Data excerpts
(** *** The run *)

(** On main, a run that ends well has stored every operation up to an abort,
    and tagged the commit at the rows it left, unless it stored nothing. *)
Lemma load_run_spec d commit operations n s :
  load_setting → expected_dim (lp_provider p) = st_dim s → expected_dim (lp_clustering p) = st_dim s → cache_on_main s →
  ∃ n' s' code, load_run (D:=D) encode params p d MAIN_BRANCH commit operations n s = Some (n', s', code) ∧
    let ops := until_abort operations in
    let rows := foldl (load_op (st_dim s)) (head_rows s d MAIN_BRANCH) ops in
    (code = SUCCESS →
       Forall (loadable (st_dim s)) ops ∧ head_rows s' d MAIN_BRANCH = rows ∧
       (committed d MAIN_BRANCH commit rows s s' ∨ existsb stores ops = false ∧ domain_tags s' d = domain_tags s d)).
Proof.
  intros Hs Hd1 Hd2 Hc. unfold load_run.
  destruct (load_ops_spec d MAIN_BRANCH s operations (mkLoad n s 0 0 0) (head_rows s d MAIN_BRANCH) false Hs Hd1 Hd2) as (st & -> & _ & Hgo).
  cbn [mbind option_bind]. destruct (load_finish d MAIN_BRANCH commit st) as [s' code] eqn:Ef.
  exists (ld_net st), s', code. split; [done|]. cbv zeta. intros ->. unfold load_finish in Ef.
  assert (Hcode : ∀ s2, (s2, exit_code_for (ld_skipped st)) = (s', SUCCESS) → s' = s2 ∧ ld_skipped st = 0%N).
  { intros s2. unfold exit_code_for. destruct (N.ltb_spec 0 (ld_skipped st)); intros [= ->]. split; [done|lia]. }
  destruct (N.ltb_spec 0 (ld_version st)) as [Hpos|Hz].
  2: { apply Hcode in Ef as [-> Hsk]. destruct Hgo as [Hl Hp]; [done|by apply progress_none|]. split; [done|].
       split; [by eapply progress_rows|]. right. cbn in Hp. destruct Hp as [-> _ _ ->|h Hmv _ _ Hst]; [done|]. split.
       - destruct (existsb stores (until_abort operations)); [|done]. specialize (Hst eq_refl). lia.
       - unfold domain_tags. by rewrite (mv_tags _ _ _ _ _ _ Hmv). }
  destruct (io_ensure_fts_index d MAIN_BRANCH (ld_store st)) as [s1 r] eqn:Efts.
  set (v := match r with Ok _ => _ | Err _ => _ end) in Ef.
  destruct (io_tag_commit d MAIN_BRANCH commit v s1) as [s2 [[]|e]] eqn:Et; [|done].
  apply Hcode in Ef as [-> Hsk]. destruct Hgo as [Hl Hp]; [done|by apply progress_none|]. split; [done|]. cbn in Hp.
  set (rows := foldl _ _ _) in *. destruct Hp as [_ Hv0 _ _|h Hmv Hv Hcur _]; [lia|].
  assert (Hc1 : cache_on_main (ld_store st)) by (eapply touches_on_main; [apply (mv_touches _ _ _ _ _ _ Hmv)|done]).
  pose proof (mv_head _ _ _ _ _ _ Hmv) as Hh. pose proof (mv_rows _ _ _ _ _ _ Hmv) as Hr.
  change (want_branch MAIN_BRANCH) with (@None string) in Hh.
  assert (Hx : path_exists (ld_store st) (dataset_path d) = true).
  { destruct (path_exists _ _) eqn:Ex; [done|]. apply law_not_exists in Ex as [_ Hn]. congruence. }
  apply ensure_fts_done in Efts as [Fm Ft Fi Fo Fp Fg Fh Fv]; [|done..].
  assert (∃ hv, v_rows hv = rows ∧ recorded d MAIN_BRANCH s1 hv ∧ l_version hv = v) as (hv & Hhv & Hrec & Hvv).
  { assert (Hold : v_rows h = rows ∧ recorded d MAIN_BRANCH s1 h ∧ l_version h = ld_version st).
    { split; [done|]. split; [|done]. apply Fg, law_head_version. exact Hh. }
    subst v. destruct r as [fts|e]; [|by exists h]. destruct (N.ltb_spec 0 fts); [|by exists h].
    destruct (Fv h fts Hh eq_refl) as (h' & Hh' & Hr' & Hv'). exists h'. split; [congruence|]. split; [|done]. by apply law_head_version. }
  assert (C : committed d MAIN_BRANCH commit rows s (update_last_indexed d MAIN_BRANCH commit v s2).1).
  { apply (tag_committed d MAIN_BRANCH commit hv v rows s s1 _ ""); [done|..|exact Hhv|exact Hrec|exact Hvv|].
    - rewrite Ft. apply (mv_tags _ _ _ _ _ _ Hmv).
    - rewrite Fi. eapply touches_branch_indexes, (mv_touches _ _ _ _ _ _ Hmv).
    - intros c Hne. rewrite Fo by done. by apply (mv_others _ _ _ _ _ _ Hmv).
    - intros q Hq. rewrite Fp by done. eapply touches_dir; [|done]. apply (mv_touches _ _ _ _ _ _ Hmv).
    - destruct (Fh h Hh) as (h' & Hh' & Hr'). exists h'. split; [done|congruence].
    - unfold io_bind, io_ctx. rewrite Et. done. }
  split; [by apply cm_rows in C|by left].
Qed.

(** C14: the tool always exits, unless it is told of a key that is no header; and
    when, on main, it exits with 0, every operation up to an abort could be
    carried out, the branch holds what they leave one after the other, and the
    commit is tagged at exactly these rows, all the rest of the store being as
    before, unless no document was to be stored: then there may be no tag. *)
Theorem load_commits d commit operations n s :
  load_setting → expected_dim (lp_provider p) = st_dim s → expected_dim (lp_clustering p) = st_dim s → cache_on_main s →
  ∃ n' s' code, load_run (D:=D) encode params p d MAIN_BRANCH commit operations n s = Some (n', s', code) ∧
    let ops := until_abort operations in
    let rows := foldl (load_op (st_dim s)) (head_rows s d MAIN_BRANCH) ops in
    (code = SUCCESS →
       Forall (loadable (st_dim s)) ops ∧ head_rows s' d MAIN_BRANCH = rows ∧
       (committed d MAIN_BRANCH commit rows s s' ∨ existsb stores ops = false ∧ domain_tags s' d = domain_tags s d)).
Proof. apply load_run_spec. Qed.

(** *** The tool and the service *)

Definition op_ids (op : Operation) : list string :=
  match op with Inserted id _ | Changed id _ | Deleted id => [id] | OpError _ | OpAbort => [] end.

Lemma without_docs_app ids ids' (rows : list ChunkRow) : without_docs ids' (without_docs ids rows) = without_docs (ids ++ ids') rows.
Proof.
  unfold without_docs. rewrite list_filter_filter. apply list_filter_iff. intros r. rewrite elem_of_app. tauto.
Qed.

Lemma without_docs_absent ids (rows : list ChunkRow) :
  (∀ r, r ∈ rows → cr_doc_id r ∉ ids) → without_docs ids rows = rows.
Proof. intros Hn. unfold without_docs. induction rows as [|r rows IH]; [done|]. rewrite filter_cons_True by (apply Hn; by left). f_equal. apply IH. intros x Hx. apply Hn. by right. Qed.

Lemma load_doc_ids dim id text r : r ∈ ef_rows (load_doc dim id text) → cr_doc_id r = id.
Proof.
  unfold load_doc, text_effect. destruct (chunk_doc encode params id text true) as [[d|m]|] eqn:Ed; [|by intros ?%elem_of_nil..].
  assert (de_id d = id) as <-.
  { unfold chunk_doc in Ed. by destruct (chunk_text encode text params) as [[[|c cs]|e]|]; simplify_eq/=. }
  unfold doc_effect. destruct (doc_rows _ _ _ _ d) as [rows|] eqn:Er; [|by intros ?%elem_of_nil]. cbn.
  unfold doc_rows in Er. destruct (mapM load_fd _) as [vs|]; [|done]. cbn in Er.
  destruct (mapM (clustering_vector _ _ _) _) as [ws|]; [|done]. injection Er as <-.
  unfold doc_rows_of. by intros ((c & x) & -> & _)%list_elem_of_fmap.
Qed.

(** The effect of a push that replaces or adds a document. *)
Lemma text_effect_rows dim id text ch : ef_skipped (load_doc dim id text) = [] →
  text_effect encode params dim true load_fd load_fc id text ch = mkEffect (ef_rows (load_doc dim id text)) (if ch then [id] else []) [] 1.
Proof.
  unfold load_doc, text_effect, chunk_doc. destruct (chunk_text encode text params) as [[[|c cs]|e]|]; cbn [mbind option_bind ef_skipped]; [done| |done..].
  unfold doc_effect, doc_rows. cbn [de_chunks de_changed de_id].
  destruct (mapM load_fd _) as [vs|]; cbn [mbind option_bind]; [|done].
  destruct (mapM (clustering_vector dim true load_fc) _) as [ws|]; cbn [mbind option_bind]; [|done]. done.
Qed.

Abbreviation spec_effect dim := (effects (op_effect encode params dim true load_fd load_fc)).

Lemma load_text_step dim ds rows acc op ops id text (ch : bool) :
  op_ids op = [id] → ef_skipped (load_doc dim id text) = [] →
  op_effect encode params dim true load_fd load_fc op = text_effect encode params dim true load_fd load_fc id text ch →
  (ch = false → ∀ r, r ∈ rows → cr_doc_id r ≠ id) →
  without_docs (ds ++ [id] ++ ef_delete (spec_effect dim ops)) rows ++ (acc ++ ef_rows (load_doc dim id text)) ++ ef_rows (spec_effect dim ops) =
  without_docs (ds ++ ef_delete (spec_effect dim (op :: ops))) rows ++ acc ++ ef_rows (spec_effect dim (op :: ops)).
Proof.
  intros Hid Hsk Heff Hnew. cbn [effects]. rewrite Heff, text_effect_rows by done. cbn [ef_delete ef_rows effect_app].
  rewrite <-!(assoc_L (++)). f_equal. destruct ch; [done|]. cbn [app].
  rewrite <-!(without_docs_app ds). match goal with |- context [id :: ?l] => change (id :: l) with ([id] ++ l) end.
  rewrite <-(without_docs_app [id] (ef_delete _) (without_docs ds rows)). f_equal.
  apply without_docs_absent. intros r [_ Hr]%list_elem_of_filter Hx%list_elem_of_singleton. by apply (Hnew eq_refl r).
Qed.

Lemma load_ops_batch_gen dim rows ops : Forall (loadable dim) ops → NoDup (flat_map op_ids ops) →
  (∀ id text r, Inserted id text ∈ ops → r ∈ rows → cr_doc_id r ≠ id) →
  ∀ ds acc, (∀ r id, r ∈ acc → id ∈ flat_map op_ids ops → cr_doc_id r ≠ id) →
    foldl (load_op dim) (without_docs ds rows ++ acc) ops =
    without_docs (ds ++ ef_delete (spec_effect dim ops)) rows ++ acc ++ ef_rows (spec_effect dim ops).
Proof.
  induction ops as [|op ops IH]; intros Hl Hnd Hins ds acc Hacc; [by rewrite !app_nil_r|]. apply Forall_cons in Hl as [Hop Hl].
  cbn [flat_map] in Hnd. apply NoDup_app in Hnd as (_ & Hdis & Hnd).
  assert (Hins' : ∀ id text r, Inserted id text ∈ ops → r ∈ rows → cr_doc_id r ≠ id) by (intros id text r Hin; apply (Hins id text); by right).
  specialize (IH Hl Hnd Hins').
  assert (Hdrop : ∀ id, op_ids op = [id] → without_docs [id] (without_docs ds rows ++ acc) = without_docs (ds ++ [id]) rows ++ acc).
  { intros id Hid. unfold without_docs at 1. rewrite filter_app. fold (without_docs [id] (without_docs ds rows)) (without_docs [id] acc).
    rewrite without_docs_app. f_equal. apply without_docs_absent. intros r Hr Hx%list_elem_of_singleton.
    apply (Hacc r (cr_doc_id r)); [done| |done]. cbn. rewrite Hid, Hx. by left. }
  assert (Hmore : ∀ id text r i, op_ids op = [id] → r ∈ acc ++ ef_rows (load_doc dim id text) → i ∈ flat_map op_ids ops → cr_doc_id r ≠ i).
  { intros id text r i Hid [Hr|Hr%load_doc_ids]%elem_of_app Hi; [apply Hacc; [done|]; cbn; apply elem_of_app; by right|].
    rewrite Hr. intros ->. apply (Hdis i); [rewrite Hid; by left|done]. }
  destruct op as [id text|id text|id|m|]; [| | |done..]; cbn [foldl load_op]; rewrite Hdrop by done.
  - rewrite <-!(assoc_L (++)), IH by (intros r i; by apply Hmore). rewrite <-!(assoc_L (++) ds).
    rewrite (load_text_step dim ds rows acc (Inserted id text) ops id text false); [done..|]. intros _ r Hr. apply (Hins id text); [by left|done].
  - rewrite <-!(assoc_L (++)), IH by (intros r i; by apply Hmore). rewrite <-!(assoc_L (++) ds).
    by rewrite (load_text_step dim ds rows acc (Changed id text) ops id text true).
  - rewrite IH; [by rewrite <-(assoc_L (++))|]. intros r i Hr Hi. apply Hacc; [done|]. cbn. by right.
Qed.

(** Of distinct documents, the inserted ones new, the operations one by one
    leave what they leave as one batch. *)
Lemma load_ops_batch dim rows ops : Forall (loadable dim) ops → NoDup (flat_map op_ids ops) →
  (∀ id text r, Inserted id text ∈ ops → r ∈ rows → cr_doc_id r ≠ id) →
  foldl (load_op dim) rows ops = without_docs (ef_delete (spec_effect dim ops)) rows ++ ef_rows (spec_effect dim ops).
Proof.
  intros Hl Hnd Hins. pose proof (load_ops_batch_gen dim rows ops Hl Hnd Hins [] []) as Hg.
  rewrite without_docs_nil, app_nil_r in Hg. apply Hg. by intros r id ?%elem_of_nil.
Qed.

What needs to be done —
Look through the records above for the word "leave". Report how many lines contain it, as a bare number.

Exercise response —
2